Assignment: Pick every line from the data below that contains the string "getData" and copy it.

(Stored data)
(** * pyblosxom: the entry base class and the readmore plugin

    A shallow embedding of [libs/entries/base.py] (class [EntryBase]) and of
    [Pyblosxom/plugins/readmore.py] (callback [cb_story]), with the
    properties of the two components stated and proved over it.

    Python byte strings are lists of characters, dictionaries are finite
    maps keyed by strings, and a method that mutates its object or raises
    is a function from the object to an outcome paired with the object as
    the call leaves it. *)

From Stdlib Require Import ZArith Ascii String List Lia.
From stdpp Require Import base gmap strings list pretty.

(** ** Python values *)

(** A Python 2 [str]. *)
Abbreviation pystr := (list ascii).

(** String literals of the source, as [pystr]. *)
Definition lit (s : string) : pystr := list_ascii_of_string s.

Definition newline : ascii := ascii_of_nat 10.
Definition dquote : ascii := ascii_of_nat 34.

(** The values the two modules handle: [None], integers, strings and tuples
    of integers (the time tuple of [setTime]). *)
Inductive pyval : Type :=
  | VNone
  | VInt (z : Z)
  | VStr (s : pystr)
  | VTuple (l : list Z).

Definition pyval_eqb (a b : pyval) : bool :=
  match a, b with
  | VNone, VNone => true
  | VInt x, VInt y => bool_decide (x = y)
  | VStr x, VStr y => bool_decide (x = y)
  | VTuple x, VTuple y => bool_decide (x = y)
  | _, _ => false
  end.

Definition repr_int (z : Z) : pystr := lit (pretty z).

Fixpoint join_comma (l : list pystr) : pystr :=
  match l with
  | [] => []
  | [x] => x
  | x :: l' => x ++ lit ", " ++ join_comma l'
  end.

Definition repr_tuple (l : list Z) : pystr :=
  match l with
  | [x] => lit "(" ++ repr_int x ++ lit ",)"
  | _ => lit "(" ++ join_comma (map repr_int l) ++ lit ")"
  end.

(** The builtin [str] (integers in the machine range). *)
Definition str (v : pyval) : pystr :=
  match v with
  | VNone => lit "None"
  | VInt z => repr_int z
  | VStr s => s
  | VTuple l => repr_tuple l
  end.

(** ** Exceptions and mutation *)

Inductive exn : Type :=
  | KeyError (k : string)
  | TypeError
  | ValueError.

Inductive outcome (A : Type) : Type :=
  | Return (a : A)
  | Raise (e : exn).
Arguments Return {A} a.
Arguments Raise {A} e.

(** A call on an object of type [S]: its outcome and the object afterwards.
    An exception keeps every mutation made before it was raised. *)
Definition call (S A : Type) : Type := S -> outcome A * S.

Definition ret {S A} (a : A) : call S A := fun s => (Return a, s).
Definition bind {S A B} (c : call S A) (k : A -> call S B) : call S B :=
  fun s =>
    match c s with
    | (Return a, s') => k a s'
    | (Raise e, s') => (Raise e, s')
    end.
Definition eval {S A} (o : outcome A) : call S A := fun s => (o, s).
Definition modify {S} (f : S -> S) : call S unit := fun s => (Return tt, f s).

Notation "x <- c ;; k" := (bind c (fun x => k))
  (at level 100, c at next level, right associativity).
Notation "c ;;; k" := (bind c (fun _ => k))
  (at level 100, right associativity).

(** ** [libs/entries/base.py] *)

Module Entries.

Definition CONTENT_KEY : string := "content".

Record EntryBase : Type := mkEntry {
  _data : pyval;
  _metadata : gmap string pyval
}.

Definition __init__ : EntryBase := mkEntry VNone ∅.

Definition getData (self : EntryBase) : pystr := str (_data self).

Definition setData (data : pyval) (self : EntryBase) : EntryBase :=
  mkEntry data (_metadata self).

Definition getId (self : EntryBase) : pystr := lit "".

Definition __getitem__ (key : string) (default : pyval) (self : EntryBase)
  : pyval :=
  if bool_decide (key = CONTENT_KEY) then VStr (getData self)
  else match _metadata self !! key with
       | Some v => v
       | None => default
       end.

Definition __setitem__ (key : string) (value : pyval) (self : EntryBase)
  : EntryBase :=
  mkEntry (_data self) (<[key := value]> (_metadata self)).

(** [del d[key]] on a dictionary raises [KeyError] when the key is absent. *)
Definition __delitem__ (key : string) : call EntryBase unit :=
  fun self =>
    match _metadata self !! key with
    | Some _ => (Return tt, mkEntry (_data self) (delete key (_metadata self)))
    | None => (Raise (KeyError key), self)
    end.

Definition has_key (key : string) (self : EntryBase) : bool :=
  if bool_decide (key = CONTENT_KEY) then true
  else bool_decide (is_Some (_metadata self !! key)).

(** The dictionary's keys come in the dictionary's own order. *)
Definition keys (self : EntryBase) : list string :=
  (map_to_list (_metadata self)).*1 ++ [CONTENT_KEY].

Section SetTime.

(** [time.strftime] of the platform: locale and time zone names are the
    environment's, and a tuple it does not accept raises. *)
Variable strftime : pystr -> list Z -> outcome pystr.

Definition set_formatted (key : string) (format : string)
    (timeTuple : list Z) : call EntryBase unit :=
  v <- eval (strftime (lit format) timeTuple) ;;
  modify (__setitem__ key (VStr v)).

Response area:
Definition getData (self : EntryBase) : pystr := str (_data self).
  if bool_decide (key = CONTENT_KEY) then VStr (getData self)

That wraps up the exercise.